#### PROBLEM:
Check each line of the entries. Copy the ones that contain the string "PacketDuplicated".

══════

Definition CERT_DER_RSA : list Z :=
  [0x30; 0x82; 0x2; 0xec; 0x30; 0x82; 0x1; 0xd4; 0xa0; 0x3; 0x2; 0x1; 0x2; 0x2; 0x14; 0x55; 0xe2;
   0xd; 0x6e; 0xa; 0x9c; 0xb3; 0x63; 0x46; 0xaa; 0x75; 0xdf; 0x38; 0xe6; 0x1b; 0xaa; 0x8c; 0x19;
   0xc9; 0xf6; 0x30; 0xd; 0x6; 0x9; 0x2a; 0x86; 0x48; 0x86; 0xf7; 0xd; 0x1; 0x1; 0xc; 0x5; 0x0;
   0x30; 0x21; 0x31; 0x1f; 0x30; 0x1d; 0x6; 0x3; 0x55; 0x4; 0x3; 0xc; 0x16; 0x72; 0x63; 0x67;
   0x65; 0x6e; 0x20; 0x73; 0x65; 0x6c; 0x66; 0x20; 0x73; 0x69; 0x67; 0x6e; 0x65; 0x64; 0x20; 0x63;
   0x65; 0x72; 0x74; 0x30; 0x20; 0x17; 0xd; 0x37; 0x35; 0x30; 0x31; 0x30; 0x31; 0x30; 0x30; 0x30;
   0x30; 0x30; 0x30; 0x5a; 0x18; 0xf; 0x34; 0x30; 0x39; 0x36; 0x30; 0x31; 0x30; 0x31; 0x30; 0x30;
   0x30; 0x30; 0x30; 0x30; 0x5a; 0x30; 0x21; 0x31; 0x1f; 0x30; 0x1d; 0x6; 0x3; 0x55; 0x4; 0x3;
   0xc; 0x16; 0x72; 0x63; 0x67; 0x65; 0x6e; 0x20; 0x73; 0x65; 0x6c; 0x66; 0x20; 0x73; 0x69; 0x67;
   0x6e; 0x65; 0x64; 0x20; 0x63; 0x65; 0x72; 0x74; 0x30; 0x82; 0x1; 0x22; 0x30; 0xd; 0x6; 0x9;
   0x2a; 0x86; 0x48; 0x86; 0xf7; 0xd; 0x1; 0x1; 0x1; 0x5; 0x0; 0x3; 0x82; 0x1; 0xf; 0x0; 0x30;
   0x82; 0x1; 0xa; 0x2; 0x82; 0x1; 0x1; 0x0; 0xa2; 0x49; 0xe4; 0xcd; 0xcb; 0x18; 0x1b; 0x7d; 0xa6;
   0x7a; 0x31; 0x96; 0x2c; 0xd6; 0x66; 0x76; 0xa8; 0xb7; 0x8b; 0xe2; 0xeb; 0xec; 0x7d; 0xb4; 0xc0;
   0x81; 0x9; 0xb3; 0x47; 0x2c; 0x87; 0x61; 0xdb; 0x90; 0xb; 0x6d; 0x9d; 0xa8; 0x78; 0xf3; 0xe;
   0xa8; 0x9c; 0x15; 0xd4; 0xfb; 0x17; 0x0; 0xee; 0xb4; 0x6f; 0xdb; 0x31; 0xee; 0x59; 0x7e; 0x7c;
   0xc3; 0x83; 0x96; 0x47; 0x1e; 0xd4; 0x18; 0x1b; 0xb6; 0xa2; 0x24; 0x94; 0xa2; 0xea; 0x7; 0xa5;
   0x12; 0x29; 0x98; 0x34; 0x32; 0x6a; 0xed; 0x3d; 0x62; 0x5c; 0xb7; 0xcf; 0xa8; 0xa4; 0xbe; 0xb7;
   0x56; 0x9d; 0x21; 0xfd; 0x7e; 0xb4; 0x0; 0xd8; 0x83; 0xa3; 0x38; 0x22; 0x7a; 0x6e; 0xad; 0xd;
   0x54; 0x48; 0xa; 0x17; 0xfe; 0x7a; 0x89; 0xcd; 0x89; 0xb0; 0xa8; 0x8f; 0xde; 0x47; 0x1b; 0x8d;
   0xc1; 0xef; 0x3; 0x85; 0x20; 0x87; 0xea; 0xb7; 0x8d; 0xe; 0xc7; 0x92; 0x3e; 0x5a; 0xb6; 0xb0;
   0xfa; 0xa9; 0x85; 0xc9; 0x8f; 0xfa; 0x10; 0xf4; 0xf8; 0xe; 0x12; 0xa8; 0xda; 0xbe; 0x36; 0x42;
   0x6f; 0xc5; 0x18; 0x42; 0xe5; 0x73; 0x90; 0xbb; 0xb8; 0x9; 0xf0; 0x70; 0x80; 0x5a; 0xc3; 0x2c;
   0x59; 0xe7; 0xb8; 0xca; 0x24; 0x95; 0x5f; 0x6; 0xce; 0xa4; 0x7; 0x7a; 0x60; 0x71; 0xd5; 0x15;
   0x56; 0x8d; 0x47; 0xe4; 0xd3; 0x86; 0xc; 0xe3; 0x7b; 0xe5; 0x92; 0xad; 0x20; 0x67; 0x99; 0xfe;
   0xff; 0x51; 0xab; 0x32; 0x27; 0xfa; 0x39; 0xa5; 0x8; 0x93; 0x1e; 0xc4; 0x99; 0x94; 0x5f; 0xf7;
   0x97; 0x5; 0x8d; 0x3f; 0xa9; 0xf2; 0xed; 0xa8; 0x96; 0x8b; 0x62; 0x25; 0xf1; 0x79; 0xbe; 0xf3;
   0x9d; 0x59; 0x1; 0x2f; 0xbd; 0xb9; 0xd3; 0xdc; 0x35; 0x1d; 0x1c; 0xf2; 0xe; 0xc0; 0xde; 0xe3;
   0xb; 0x7e; 0x7e; 0xf5; 0xba; 0x29; 0x87; 0x2; 0x3; 0x1; 0x0; 0x1; 0xa3; 0x1a; 0x30; 0x18; 0x30;
   0x16; 0x6; 0x3; 0x55; 0x1d; 0x11; 0x4; 0xf; 0x30; 0xd; 0x82; 0xb; 0x73; 0x65; 0x72; 0x76; 0x65;
   0x72; 0x2d; 0x6e; 0x61; 0x6d; 0x65; 0x30; 0xd; 0x6; 0x9; 0x2a; 0x86; 0x48; 0x86; 0xf7; 0xd;
   0x1; 0x1; 0xc; 0x5; 0x0; 0x3; 0x82; 0x1; 0x1; 0x0; 0xc; 0x8e; 0xd7; 0xce; 0x3e; 0x5c; 0xff;
   0x49; 0x6c; 0x2f; 0x2c; 0xe6; 0x73; 0x34; 0x27; 0xd1; 0x17; 0xc5; 0x5b; 0xe3; 0xd; 0xf0; 0x16;
   0xfe; 0x8; 0x7c; 0x80; 0x5c; 0xda; 0x4b; 0xb4; 0xe7; 0xa4; 0x7a; 0xb4; 0x71; 0x42; 0x82; 0xf7;
   0x87; 0xf5; 0x21; 0xa6; 0xda; 0x60; 0xb5; 0xc9; 0xe0; 0xa0; 0x83; 0xf9; 0xc8; 0xcb; 0xf0; 0x58;
   0x81; 0x2b; 0x76; 0x5d; 0x27; 0xaf; 0x26; 0x98; 0x81; 0x6f; 0x7c; 0x2e; 0xfc; 0x9b; 0xe; 0xf3;
   0xed; 0xca; 0x12; 0x24; 0x1b; 0xbc; 0xa9; 0xab; 0x47; 0xca; 0x57; 0x5d; 0x8f; 0x91; 0x4f; 0xa;
   0xb0; 0x77; 0xec; 0x3c; 0xc; 0x7a; 0xee; 0x18; 0xa7; 0x29; 0x5; 0x5c; 0xcd; 0x77; 0xdd; 0xbb;
   0x5e; 0x51; 0x25; 0x5c; 0x39; 0x36; 0x50; 0x24; 0xc; 0x4a; 0xb8; 0x8a; 0x1; 0xd3; 0xba; 0x7c;
   0xab; 0x47; 0x90; 0x2; 0x7d; 0x20; 0x2; 0x5d; 0x8e; 0x62; 0xde; 0x16; 0x58; 0xda; 0xad; 0x44;
   0xe2; 0x25; 0xf7; 0xff; 0x15; 0x22; 0x22; 0x7c; 0xcb; 0x6f; 0x65; 0x80; 0x70; 0x9a; 0x4f; 0xd3;
   0xa2; 0x61; 0x25; 0x3d; 0x42; 0xb0; 0x83; 0x8b; 0x9; 0xf3; 0xbf; 0x74; 0x88; 0x1e; 0x36; 0x8;
   0xcd; 0x5a; 0xd3; 0x47; 0xa7; 0xb6; 0xff; 0x1c; 0xed; 0xdd; 0xa8; 0xcd; 0x7f; 0xe9; 0x36; 0x5e;
   0x96; 0x99; 0xa9; 0x8f; 0xc4; 0xd9; 0xdc; 0xaa; 0x38; 0x29; 0x71; 0xe5; 0x80; 0xd4; 0x4; 0x81;
   0xbf; 0x19; 0xf0; 0x41; 0x20; 0x21; 0x7a; 0x79; 0x89; 0x21; 0x75; 0x61; 0x63; 0x95; 0x3f; 0x7d;
   0x26; 0xbf; 0xd1; 0x4e; 0x8a; 0x3a; 0x34; 0x89; 0x95; 0x3a; 0xea; 0x7f; 0xea; 0x2e; 0xbc; 0xb0;
   0xd6; 0x5c; 0x69; 0xc7; 0xf; 0x2d; 0xb8; 0x4d; 0x90; 0xe3; 0x6; 0x6; 0xbf; 0xff; 0x41; 0x81;
   0x9; 0x5e; 0x39; 0x11; 0x53; 0x3e; 0x6a; 0x4b; 0x8d].
(* ===== verification/VerifierInv.v ===== *)
(** * The verifier's state mirrors the replay log

    The invariant that relates the state of the verifier after a prefix of the
    log to the readings of [History] on that prefix, and the lemmas that
    compute the errors each step tracks from those readings. *)

From stdpp Require Import sorting.
From S2P Require Import Prelude Ip Spec Event SimStep Replayed Verifier History Window.

(** ** Inverting verifier computations *)
Lemma vm_bind_ok {S A B} (m : VM S A) (f : A → VM S B) s b s2 w :
  (m ≫= f) s = (Ok b, s2, w) →
  ∃ a s1 w1 w2, m s = (Ok a, s1, w1) ∧ f a s1 = (Ok b, s2, w2) ∧ w = w1 ++ w2.
Proof.
  unfold mbind, VM_bind. destruct (m s) as [[[a| |] s1] w1]; [|done..].
  destruct (f a s1) as [[r s3] w2] eqn:Hf. intros [= -> -> <-]. eauto 10.
Qed.

Lemma track_if_ok {S} b e (s s' : S) u w :
  track_if b e s = (Ok u, s', w) → s' = s ∧ w = if b then [e] else [].
Proof. destruct b; by intros [= <- <- <-]. Qed.

Lemma lift_ok {S A} (o : outcome FatalError A) (s s' : S) a w :
  lift o s = (Ok a, s', w) → o = Ok a ∧ s' = s ∧ w = [].
Proof. by intros [= -> <- <-]. Qed.

Lemma ok_or_ok {E A} (o : option A) (e : E) a : ok_or o e = Ok a → o = Some a.
Proof. destruct o; by intros [= ->]. Qed.

Lemma unwrap_ok {E A} (o : option A) (a : A) : unwrap (E:=E) o = Ok a → o = Some a.
Proof. destruct o; by intros [= ->]. Qed.

Lemma on_node_ok {A} n (m : VM ReplayedNode A) v a v' w :
  on_node n m v = (Ok a, v', w) →
  ∃ nd nd', v_nodes v !! n = Some nd ∧ m nd = (Ok a, nd', w) ∧
            v' = set_v_nodes (<[n := nd']> (v_nodes v)) v.
Proof.
  unfold on_node. destruct (v_nodes v !! n) as [nd|]; [|done].
  destruct (m nd) as [[r nd'] w'] eqn:Hm. intros [= -> <- <-]. eauto.
Qed.
(** The histories at which the buffers are checked. *)
Definition all_instants (steps : list SimulationStep) : list history :=
  instants [] steps ++ [rev steps].

(** The whole run of [verify] on an accepted log. *)
Lemma verify_all_run hash_order steps0 spec steps v0 l v w :
  (∀ s, hash_order s ≡ₚ elements s) →
  verifier_new hash_order steps0 spec = Ok (steps, v0) →
  Forall step_typed steps0 → spec_typed spec →
  verify_all steps v0 = (Ok l, v, w) →
  run_inv v0 (rev steps) (all_instants steps) l v w ∧
  step_error_list w = log_errors (v_link_metadata v0) (v_host_nodes v0) [] steps.
Proof.
  intros Horder Hnew Hty Hspec Hall.
  pose proof (verifier_new_sorted _ _ _ _ _ Hnew) as Hsteps.
  pose proof (verifier_new_buffers _ _ _ _ _ Hnew Hspec) as Hbuf.
  pose proof (verifier_new_order _ Horder _ _ _ _ Hnew) as Hord.
  unfold verify_all in Hall.
  apply vm_bind_ok in Hall as (l1 & v1 & w1 & w2 & H1 & Hall & ->).
  eapply (verify_steps_run v0 Hbuf Hord steps [] [] locals_init v0 []) in H1 as [Hrun Herr].
  - destruct Hrun as [Hlog Hmax Htime Hupd Hnn]. simpl in Hmax.
    rewrite app_nil_r in *. rewrite bool_decide_eq_true_2 in Hall.
    + apply vm_bind_ok in Hall as ([] & v2 & w3 & w4 & H2 & Hall & ->).
      injection Hall as <- <- <-. rewrite app_nil_r.
      eapply check_buffers_spec in H2 as (Hlog' & Hmax' & Hw); [|done..].
      split; [by split|].
      unfold step_error_list in *. by rewrite filter_app, Hw, app_nil_r.
    + destruct (last_buffer_usage_update l1) as [t|] eqn:E; [|done].
      specialize (Hupd t eq_refl). rewrite Htime. intros [=]. lia.
  - by apply fresh_run, (verifier_new_fresh hash_order steps0 steps spec).
  - rewrite app_nil_r, Hsteps. apply Forall_rev. by rewrite sort_by_key_perm.
  - rewrite app_nil_r, Hsteps. apply sorted_rev, sort_by_key_sorted.
Qed.

Lemma verify_run hash_order steps0 spec steps v0 r :
  (∀ s, hash_order s ≡ₚ elements s) →
  verifier_new hash_order steps0 spec = Ok (steps, v0) →
  Forall step_typed steps0 → spec_typed spec →
  verify steps v0 = Ok r →
  ∃ v l, run_inv v0 (rev steps) (all_instants steps) l v (non_fatal_errors r) ∧
    stats_by_node_ r = node_stats <$> v_nodes v ∧
    step_error_list (non_fatal_errors r) =
      log_errors (v_link_metadata v0) (v_host_nodes v0) [] steps.
Proof.
  intros Horder Hnew Hty Hspec H. unfold verify in H.
  destruct (verify_all steps v0) as [[[l| |] v] w] eqn:Hall; [|done..].
  injection H as <-. simpl. exists v, l.
  by destruct (verify_all_run _ _ _ _ _ _ _ _ Horder Hnew Hty Hspec Hall).
Qed.
(* ===== verification/Custody.v ===== *)
(** * Where a packet is

    The life of a packet as a replay log tells it: created by a host, stored in
    nodes, on its way over links, and finally gone.  A log is lawful when every
    step continues the lives of the packets the way a network does; the
    verifier accepts such a log, and the only errors it may report for it are
    those a correct network can provoke. *)

From S2P Require Import Prelude Ip Spec Event SimStep Replayed Verifier History VerifierInv.
From S2P Require Import VerifierLog VerifierThms VerifierTotal VerifierSteps.

Inductive custody : Type :=
  | Nowhere
  | At (node : string) (since : Z)
  | Flying (link : string) (sent : Z)
  | Gone.

(** What a step does to packet [p]. *)
Definition custody_step (s : SimulationStep) (p : Z) (c : custody) : custody :=
  if decide (step_packet s = Some p) then
    match step_kind s with
    | PacketInNode k =>
        if in_dropped_on_arrival k then Gone else At (in_node_id k) (step_time s)
    | PacketDuplicated k => At (g_node_id k) (step_time s)
    | PacketInTransit k => Flying (tr_link_id k) (step_time s)
    | PacketDropped _ | PacketDeliveredToApplication _ | PacketLostInTransit _ => Gone
    | _ => c
    end
  else c.

Fixpoint custody_at (h : history) (p : Z) : custody :=
  match h with
  | [] => Nowhere
  | s :: h' => custody_step s p (custody_at h' p)
  end.

(** Link [l] was taken down at [t]. *)
Definition went_down_at (h : history) (l : string) (t : Z) : Prop :=
  ∃ s, s ∈ h ∧ link_event s l = Some LinkDown ∧ step_time s = t.

Section lawful.
Context (mds : gmap string LinkMetadata) (hosts : gset string).
Context (node_ids link_ids : gset string).

(** A packet may come out of link [l], over which it was sent at [t]: at the
    other end, after the delay of the link, unless the link went down since. *)
Definition lawful_arrival (h : history) (now : Z) (k : PacketInNode_) (l : string) (t : Z) : Prop :=
  (∃ md, mds !! l = Some md ∧ in_node_id k = lm_target_node_id md ∧ lm_delay md ≤ now - t) ∧
  (∀ d, link_last_down h l = Some d → t ≤ d → went_down_at h l t) ∧
  (in_dropped_on_arrival k = is_node_down (node_status_at h (in_node_id k))).

Definition lawful_send (h : history) (k : PacketInTransit_) (since : Z) : Prop :=
  (∃ md, mds !! tr_link_id k = Some md ∧ tr_node_id k = lm_source_node_id md) ∧
  tr_link_id k ∈ link_ids ∧ link_status_at h (tr_link_id k) = LinkUp ∧
  (∀ c, node_last_clear h (tr_node_id k) = Some c → c ≤ since).

Definition lawful (h : history) (s : SimulationStep) : Prop :=
  match step_kind s with
  | PacketInNode k =>
      in_node_id k ∈ node_ids ∧
      match custody_at h (in_packet_id k) with
      | Nowhere => in_node_id k ∈ hosts
      | Flying l t => lawful_arrival h (step_time s) k l t
      | _ => False
      end
  | PacketDuplicated k =>
      g_node_id k ∈ node_ids ∧ custody_at h (g_packet_id k) = Nowhere ∧
      node_status_at h (g_node_id k) = NodeUp
  | PacketDropped k =>
      dr_node_id k ∈ node_ids ∧ ∃ t, custody_at h (dr_packet_id k) = At (dr_node_id k) t
  | PacketDeliveredToApplication k =>
      g_node_id k ∈ node_ids ∧ ∃ t, custody_at h (g_packet_id k) = At (g_node_id k) t
  | PacketInTransit k =>
      tr_node_id k ∈ node_ids ∧
      ∃ t, custody_at h (tr_packet_id k) = At (tr_node_id k) t ∧ lawful_send h k t
  | PacketLostInTransit k => ∃ t, custody_at h (lo_packet_id k) = Flying (lo_link_id k) t
  | NetworkEventStep e =>
      (∀ p, ev_link e = Some p → le_link_id p ∈ link_ids) ∧
      (∀ p, ev_node e = Some p → ne_node_id p ∈ node_ids)
  | PacketCongestionEvent _ | PacketExtraDelay _ => False
  end.

Fixpoint lawful_log (h : history) : Prop :=
  match h with [] => True | s :: h' => lawful h' s ∧ lawful_log h' end.

(** ** What the readings of [History] say *)
Definition placed (h : history) (p : Z) : Prop :=
  match custody_at h p with
  | Nowhere => (∀ n, buffered_at h n p = None) ∧ in_flight_at h p = None ∧ in_transit_at h p = None
  | At n t =>
      (∃ size, buffered_at h n p = Some (mkReplayedPacket t size 0)) ∧
      (∀ m, m ≠ n → buffered_at h m p = None) ∧
      in_flight_at h p = None ∧ in_transit_at h p = None
  | Flying l t =>
      (∀ n, buffered_at h n p = None) ∧ in_transit_at h p = Some (l, t) ∧
      ∃ size, in_flight_at h p = Some (mkInFlight size t 0 l)
  | Gone => in_flight_at h p = None ∧ in_transit_at h p = None
  end.

Lemma placed_other h s p : step_packet s ≠ Some p → placed h p → placed (s :: h) p.
Proof.
  intros Hp. unfold placed. cbn [custody_at]. unfold custody_step. rewrite decide_False by done.
  assert (∀ n, buffered_at (s :: h) n p = buffered_at h n p) as Hb.
  { intros n. by apply buffered_at_other. }
  assert (in_flight_at (s :: h) p = in_flight_at h p ∧ in_transit_at (s :: h) p = in_transit_at h p)
    as [Hf Ht].
  { simpl. unfold step_packet in Hp. destruct (step_kind s); try done;
      (destruct (_ =? p) eqn:E; [apply Z.eqb_eq in E; congruence|done]). }
  rewrite Hf, Ht. by destruct (custody_at h p); try setoid_rewrite Hb.
Qed.

Lemma placed_step h s p : lawful h s → placed h p → placed (s :: h) p.
Proof.
  intros Hl Hpl. destruct (decide (step_packet s = Some p)) as [Hp|Hp]; [|by apply placed_other].
  unfold placed in *. cbn [custody_at]. unfold custody_step. rewrite decide_True by done.
  destruct s as [t kd]. unfold lawful, step_packet in *. simpl in *.
  destruct kd as [k|k|k|k|k|k|k|k|e]; simpl in *; simplify_eq; rewrite ?Z.eqb_refl.
  - destruct Hl as [_ Hl], (in_dropped_on_arrival k) eqn:Hd; [done|].
    assert (∀ n, buffered_at h n (in_packet_id k) = None) as Hb.
    { destruct (custody_at h (in_packet_id k)); try done; by destruct Hpl. }
    split_and!; [|intros m Hm|done..]; unfold enters; simpl.
    + rewrite bool_decide_eq_true_2, Z.eqb_refl, Hd, andb_false_r by done. simpl. by eexists.
    + rewrite bool_decide_eq_false_2 by done. apply Hb.
  - destruct Hl as [_ [t' Hl]]. rewrite Hl in Hpl. by destruct Hpl as (_ & _ & ?).
  - done.
  - destruct Hl as (_ & Hl & _). rewrite Hl in Hpl. destruct Hpl as (Hb & Hf & Ht).
    split_and!; [|intros m Hm|done..]; unfold enters; simpl.
    + rewrite bool_decide_eq_true_2, Z.eqb_refl by done. simpl. by eexists.
    + rewrite bool_decide_eq_false_2 by done. apply Hb.
  - done.
  - done.
  - destruct Hl as (_ & t' & Hl & _). rewrite Hl in Hpl. destruct Hpl as ([size Hb] & Hm & _).
    rewrite Hb. split_and!; [intros n|done|simpl; by eexists]. unfold enters, leaves. simpl.
    case_bool_decide as Hn; simpl; [by rewrite Z.eqb_refl|]. by apply Hm.
  - destruct Hl as [_ [t' Hl]]. rewrite Hl in Hpl. by destruct Hpl as (_ & _ & ?).
Qed.

Lemma lawful_placed h p : lawful_log h → placed h p.
Proof.
  induction h as [|s h IH]; simpl; [done|]. intros [Hs Hh]. apply placed_step; auto.
Qed.

(** ** A lawful log is accepted *)
Lemma lawful_no_fault h s : lawful h s → lawful_log h → step_fault node_ids link_ids h s = None.
Proof.
  intros Hl Hlog. unfold lawful, step_fault, node_fault, stored_fault, free_fault, link_fault in *.
  destruct (step_kind s) as [k|k|k|k|k|k|k|k|e]; try done.
  - destruct Hl as [Hn Hl]. rewrite bool_decide_eq_true_2 by done.
    pose proof (lawful_placed h (in_packet_id k) Hlog) as Hp. unfold placed in Hp.
    destruct (custody_at h (in_packet_id k)); try done.
    + destruct Hp as (Hb & _). rewrite Hb. by destruct (_ && _).
    + destruct Hp as (Hb & _). rewrite Hb. by destruct (_ && _).
  - destruct Hl as [Hn [t Hl]]. rewrite bool_decide_eq_true_2 by done.
    pose proof (lawful_placed h (dr_packet_id k) Hlog) as Hp. unfold placed in Hp. rewrite Hl in Hp.
    by destruct Hp as ([size ->] & _).
  - destruct Hl as (Hn & Hl & _). rewrite bool_decide_eq_true_2 by done.
    pose proof (lawful_placed h (g_packet_id k) Hlog) as Hp. unfold placed in Hp. rewrite Hl in Hp.
    destruct Hp as (Hb & _). by rewrite Hb.
  - destruct Hl as (Hn & t & Hl & _ & Hlk & _). rewrite bool_decide_eq_true_2 by done.
    pose proof (lawful_placed h (tr_packet_id k) Hlog) as Hp. unfold placed in Hp. rewrite Hl in Hp.
    destruct Hp as ([size ->] & _). by rewrite bool_decide_eq_true_2.
  - destruct Hl as [Hn [t Hl]]. rewrite bool_decide_eq_true_2 by done.
    pose proof (lawful_placed h (g_packet_id k) Hlog) as Hp. unfold placed in Hp. rewrite Hl in Hp.
    by destruct Hp as ([size ->] & _).
  - destruct Hl as [He Hn].
    assert (match ev_node e with
      | Some p => if bool_decide (ne_node_id p ∈ node_ids) then None else Some (MissingNode (ne_node_id p))
      | None => None end = None) as ->.
    { destruct (ev_node e) as [p|]; [|done]. by rewrite bool_decide_eq_true_2 by auto. }
    destruct (ev_link e) as [p|]; [|done]. destruct (le_status p); [|done].
    by rewrite bool_decide_eq_true_2 by auto.
Qed.

(** The errors a correct network can provoke: the verifier also calls it an error when a host that is
    down creates a packet, when a link sends a packet although its node went down after it handed the
    packet over, when a packet arrives that left in the very instant in which its link went down,
    when a link sends at its full bandwidth, and when the packets that wait in a host to be read
    exceed its buffer, which they do not occupy. *)
Definition excusable (h : history) (e : NonFatalError) : Prop :=
  match e with
  | NodeDownPacketSend _ _ | LinkBandwidthExceeded _ _ _ _ _ => True
  | NodeDownPacketReceive n _ => n ∈ hosts
  | OfflinePacketReceive _ l sent _ => went_down_at h l sent
  | _ => False
  end.

Lemma lawful_errors h s e :
  lawful h s → lawful_log h → e ∈ step_errors mds hosts h s → excusable h e.
Proof.
  intros Hl Hlog. unfold lawful, step_errors in *.
  destruct (step_kind s) as [k|k|k|k|k|k|k|k|ev]; try by intros ?%not_elem_of_nil.
  - destruct Hl as [Hn Hl]. pose proof (lawful_placed h (in_packet_id k) Hlog) as Hp.
    unfold placed in Hp. destruct (custody_at h (in_packet_id k)) as [|n t|l t|]; try done.
    + destruct Hp as (_ & -> & _). rewrite bool_decide_eq_true_2 by done. simpl.
      unfold down_error. intros [_ He]%elem_of_if. apply list_elem_of_singleton in He as ->. done.
    + destruct Hp as (_ & _ & [size ->]), Hl as ((md & Hmd & Htgt & Hdel) & Hdown & Hdrop).
      simpl. rewrite Hmd. unfold receive_errors. simpl.
      rewrite bool_decide_eq_true_2, Z.add_0_r by done.
      destruct (Z.ltb_spec (step_time s - t) (lm_delay md)); [lia|]. simpl.
      rewrite elem_of_app. intros [He|He].
      * destruct (link_last_down h l) as [d|]; [|by apply not_elem_of_nil in He].
        apply elem_of_if in He as [Hle%Z.leb_le ->%list_elem_of_singleton]. simpl. by apply (Hdown d).
      * unfold arrival_error, down_error in He. rewrite Hdrop in He.
        destruct (is_node_down _); by apply not_elem_of_nil in He.
  - destruct Hl as [t Hl]. pose proof (lawful_placed h (lo_packet_id k) Hlog) as Hp.
    unfold placed in Hp. rewrite Hl in Hp. destruct Hp as (_ & _ & [size ->]).
    by intros ?%not_elem_of_nil.
  - destruct Hl as (Hn & Hl & Hup). unfold down_error. rewrite Hup. by intros ?%not_elem_of_nil.
  - destruct Hl as (_ & t & Hl & (md & Hmd & Hsrc) & Hlk & Hup & Hclear).
    pose proof (lawful_placed h (tr_packet_id k) Hlog) as Hp. unfold placed in Hp. rewrite Hl in Hp.
    destruct Hp as ([size Hb] & _). rewrite Hmd. unfold send_errors, departure_error, down_error.
    rewrite Hb, Hup, bool_decide_eq_true_2 by done. simpl. rewrite !elem_of_app, !elem_of_if.
    assert (survived_clear (node_last_clear h (tr_node_id k)) t = false) as ->.
    { unfold survived_clear. destruct (node_last_clear h _) as [c|]; [|done].
      apply Z.ltb_ge. by apply Hclear. }
    rewrite !list_elem_of_singleton. intros [[[_ ->]|[? _]]|[_ ->]]; done.
Qed.

(** In the whole log. *)
Lemma went_down_at_app h h' l t : went_down_at h l t → went_down_at (h' ++ h) l t.
Proof. intros (s & Hs & ?). exists s. split; [|done]. apply elem_of_app. by right. Qed.

Lemma excusable_app h h' e : excusable h e → excusable (h' ++ h) e.
Proof. destruct e; try done. apply went_down_at_app. Qed.

Lemma lawful_log_split h h' : lawful_log (h' ++ h) → lawful_log h.
Proof. induction h' as [|s h' IH]; simpl; [done|]. intros [_ ?]. auto. Qed.

Lemma lawful_first_fault h steps :
  lawful_log (rev steps ++ h) → first_fault node_ids link_ids h steps = None.
Proof.
  revert h. induction steps as [|s steps IH]; intros h; simpl; [done|].
  rewrite <-app_assoc. simpl. intros Hl. pose proof (lawful_log_split _ _ Hl) as [Hs Hh].
  rewrite lawful_no_fault by done. by apply IH.
Qed.

Lemma lawful_log_errors steps e :
  lawful_log (rev steps) → e ∈ log_errors mds hosts [] steps → excusable (rev steps) e.
Proof.
  intros Hl (pre & s & post & -> & He)%elem_of_log_errors. rewrite app_nil_r in He.
  rewrite rev_app_distr in *. simpl in *. rewrite <-app_assoc in *.
  apply lawful_log_split in Hl as [Hs Hh]. apply excusable_app.
  apply (excusable_app (rev pre) [s]). by eapply lawful_errors.
Qed.
End lawful.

══════

#### ANSWER FOR THE TASK:
    | PacketDuplicated k => At (g_node_id k) (step_time s)
  | PacketDuplicated k =>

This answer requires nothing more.